▶ DATA TO PROCESS:
Lemma way_found p q :
  view m' !! res = Some (g_set_parent q (view1 n)) → p ≠ 0 → (q = p ∨ below m p q) → (∀ c, ¬ blocks m p n c) →
  (∀ rq, below m p q → m !! q = Some rq → inside n rq) → is_busy n = true →
  release_found m' (r_start n) (r_end n) p res.
Proof using H Hne En Hpn Hv.
  intros Hx Hp Hq Hnb Hin Hbusy.
  assert (Hres : release_found m' (r_start n) (r_end n) q res).
  { apply view_some_inv in Hx as (k & Ek & Hk). injection Hk as Hk1 Hk2 Hk3 Hk4 Hk5.
    apply FoundHere with k; try done; [split_and!; try done; lia|]. unfold is_busy. by rewrite Hk4. }
  clear Hx. destruct Hq as [->|Hq]; [done|].
  induction Hq as [p q Hc|p c q Hc Hq IH]; destruct (child_of_wf m p _ H Hp Hc) as (rp & rc & Ep & Ec & Hcp & Hf).
  - apply (way_down p q rp rc); try done. apply Hin; [by apply tc_once|done].
  - destruct (below_inside m c q rc H Hq Ec) as (rq & Eq & Hfq).
    apply (way_down p c rp rc); try done.
    + specialize (Hin rq ltac:(by apply tc_l with c) Eq). unfold fits, inside in *. lia.
    + apply IH; try done; [eauto using wf_neq0| |].
      * intros d Hd. apply (Hnb d). by apply (blocks_up m p n c).
      * intros rq' Hb Eq'. apply Hin; [by apply tc_l with c|done].
Qed.
End way_back.
End regions.

(** ** find_resource and allocate_resource *)

Section allocation.
Implicit Types (m : res_mem) (l : list Z).

Lemma ALIGN_range x a : 0 ≤ ALIGN x a < 2 ^ 32.
Proof.
  unfold ALIGN. pose proof (u32_range (x + u32 (a - 1))) as Hx. pose proof (u32_range (Z.lnot (u32 (a - 1)))) as Hm.
  set (y := u32 (x + u32 (a - 1))) in *. set (z := u32 (Z.lnot (u32 (a - 1)))) in *.
  assert (0 ≤ Z.land y z) by (apply Z.land_nonneg; lia). split; [done|].
  destruct (Z.eq_dec (Z.land y z) 0) as [->|Hnz]; [lia|]. apply Z.log2_lt_pow2; [lia|].
  eapply Z.le_lt_trans; [apply Z.log2_land; lia|]. apply Z.min_lt_iff. left.
  destruct (Z.eq_dec y 0) as [->|]; [simpl; lia|]. apply Z.log2_lt_pow2; lia.
Qed.

(** Where nothing wraps, ALIGN is the next multiple of a power of two. *)
Lemma ALIGN_pow2 x k : 0 ≤ k < 32 → 0 ≤ x → x + 2 ^ k ≤ 2 ^ 32 → ALIGN x (2 ^ k) = (x + (2 ^ k - 1)) / 2 ^ k * 2 ^ k.
Proof.
  intros Hk Hx Hw. unfold ALIGN. assert (0 < 2 ^ k) by (apply Z.pow_pos_nonneg; lia).
  rewrite (u32_small (2 ^ k - 1)), (u32_small (x + (2 ^ k - 1))) by lia. set (y := x + (2 ^ k - 1)).
  replace (2 ^ k - 1) with (Z.ones k) by (rewrite Z.ones_equiv; lia).
  unfold u32. rewrite <- (Z.land_ones (Z.lnot (Z.ones k)) 32) by lia.
  rewrite (Z.land_comm (Z.lnot _)), Z.land_assoc, Z.land_ones by lia. rewrite (Z.mod_small y) by lia.
  rewrite <- Z.ldiff_land, Z.ldiff_ones_r, Z.shiftl_mul_pow2, Z.shiftr_div_pow2 by lia. done.
Qed.

Lemma ALIGN_least x k :
  0 ≤ k < 32 → 0 ≤ x → x + 2 ^ k ≤ 2 ^ 32 →
  x ≤ ALIGN x (2 ^ k) ∧ (2 ^ k | ALIGN x (2 ^ k)) ∧ ∀ s, x ≤ s → (2 ^ k | s) → ALIGN x (2 ^ k) ≤ s.
Proof.
  intros Hk Hx Hw. rewrite ALIGN_pow2 by done. assert (0 < 2 ^ k) by (apply Z.pow_pos_nonneg; lia). set (a := 2 ^ k) in *.
  pose proof (Z.div_mod (x + (a - 1)) a ltac:(lia)). pose proof (Z.mod_pos_bound (x + (a - 1)) a ltac:(lia)).
  split_and!; [nia|by exists ((x + (a - 1)) / a)|]. intros s Hs [q ->]. apply Z.mul_le_mono_nonneg_r; [lia|].
  apply Z.lt_succ_r, Z.div_lt_upper_bound; [lia|]. nia.
Qed.

Lemma find_loop_total size min max align alignf fuel m rt n start this l :
  seg m this l 0 → 0 ∉ l → (length l < fuel)%nat →
  ∃ o, find_loop size min max align alignf fuel m rt n start this = Some o ∧
    ∀ s e, o = Some (s, e) → 0 ≤ s < 2 ^ 32 ∧ 0 ≤ e < 2 ^ 32.
Proof.
  revert start this l. induction fuel as [|fuel IH]; intros start this l Hs H0 Hf; [lia|]. cbn [find_loop].
  assert (Hst : ∀ fin, 0 ≤ (find_start size min max align alignf n start fin).1 < 2 ^ 32).
  { intros fin. unfold find_start. destruct alignf; simpl; [apply u32_range|apply ALIGN_range]. }
  destruct l as [|c l]; simpl in Hs.
  - subst this. change (ctrue 0) with false. cbn iota. run. specialize (Hst (r_end rt)).
    destruct (find_start size min max align alignf n start (r_end rt)) as [s e]; simpl in Hst.
    destruct ((s <? e) && (u32 (e - s) >=? u32 (size - 1))); eexists; (split; [done|]); [|done].
    intros s' e' [= <- <-]. split; [done|apply u32_range].
  - destruct Hs as (-> & rc & Ec & Hs). apply not_elem_of_cons in H0 as [Hc H0].
    unfold ctrue. rewrite (proj2 (Z.eqb_neq c 0)), Ec by done. cbn [negb]. run. specialize (Hst (u32 (r_start rc - 1))).
    destruct (find_start size min max align alignf n start (u32 (r_start rc - 1))) as [s e]; simpl in Hst.
    destruct ((s <? e) && (u32 (e - s) >=? u32 (size - 1))).
    + eexists. split; [done|]. intros s' e' [= <- <-]. split; [done|apply u32_range].
    + apply (IH _ _ l); [done|done|simpl in Hf; lia].
Qed.

(** What find_resource leaves: a range in [new], or nothing changed. *)
Lemma find_resource_total size min max align alignf m root new r n :
  res_wf m → m !! root = Some r → m !! new = Some n →
  find_resource size min max align alignf m root new = Some (m, - EBUSY) ∨
  ∃ s e, find_resource size min max align alignf m root new = Some (<[new := w_range s e n]> m, 0) ∧
    0 ≤ s < 2 ^ 32 ∧ 0 ≤ e < 2 ^ 32.
Proof.
  intros H E En. unfold find_resource. rewrite E. run. rewrite En. run.
  destruct (wf_links _ H root) as [l HF]; [eauto|]. pose proof (family_length _ _ _ H HF) as Hlen.
  assert (H0 : 0 ∉ l) by (intros H0; destruct (family_in _ _ _ 0 HF H0) as (? & ? & _); by rewrite (wf_null _ H) in *).
  destruct HF as (r' & E' & Hs & _). assert (r' = r) as -> by congruence.
  assert (Hstart : ∃ start this k,
    (if ctrue (r_child r) then t ← m !! r_child r;
       Some (if r_start t =? 0 then (u32 (r_end t + 1), r_sibling t) else (r_start r, r_child r))
     else Some (r_start r, r_child r)) = Some (start, this) ∧ seg m this k 0 ∧ 0 ∉ k ∧ (length k ≤ length l)%nat).
  { destruct l as [|c l]; simpl in Hs.
    - rewrite Hs. simpl. by exists (r_start r), 0, [].
    - pose proof Hs as (-> & rc & Ec & Hs'). pose proof H0 as [Hc H0']%not_elem_of_cons.
      unfold ctrue. rewrite (proj2 (Z.eqb_neq c 0)), Ec by done. cbn [negb]. run. destruct (r_start rc =? 0).
      + exists (u32 (r_end rc + 1)), (r_sibling rc), l. split_and!; try done. simpl. lia.
      + exists (r_start r), c, (c :: l). split_and!; try done. split; [done|]. by exists rc. }
  destruct Hstart as (start & this & k & -> & Hk & Hk0 & Hkl). run.
  destruct (find_loop_total size min max align alignf (res_fuel m) m r n start this k) as (o & -> & Ho); [done|done|lia|]. run.
  destruct o as [[s e]|]; [|by left]. right. exists s, e. unfold res_upd. rewrite En. run. split; [done|by apply Ho].
Qed.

▶ TASK DIRECTIONS:
Please give an exact copy of the entries above, from the line with "intros H E En." down to the line with "done. simpl. lia.", inclusive, and nothing else.

▶ OUTPUT OF THE TASK:
  intros H E En. unfold find_resource. rewrite E. run. rewrite En. run.
  destruct (wf_links _ H root) as [l HF]; [eauto|]. pose proof (family_length _ _ _ H HF) as Hlen.
  assert (H0 : 0 ∉ l) by (intros H0; destruct (family_in _ _ _ 0 HF H0) as (? & ? & _); by rewrite (wf_null _ H) in *).
  destruct HF as (r' & E' & Hs & _). assert (r' = r) as -> by congruence.
  assert (Hstart : ∃ start this k,
    (if ctrue (r_child r) then t ← m !! r_child r;
       Some (if r_start t =? 0 then (u32 (r_end t + 1), r_sibling t) else (r_start r, r_child r))
     else Some (r_start r, r_child r)) = Some (start, this) ∧ seg m this k 0 ∧ 0 ∉ k ∧ (length k ≤ length l)%nat).
  { destruct l as [|c l]; simpl in Hs.
    - rewrite Hs. simpl. by exists (r_start r), 0, [].
    - pose proof Hs as (-> & rc & Ec & Hs'). pose proof H0 as [Hc H0']%not_elem_of_cons.
      unfold ctrue. rewrite (proj2 (Z.eqb_neq c 0)), Ec by done. cbn [negb]. run. destruct (r_start rc =? 0).
      + exists (u32 (r_end rc + 1)), (r_sibling rc), l. split_and!; try done. simpl. lia.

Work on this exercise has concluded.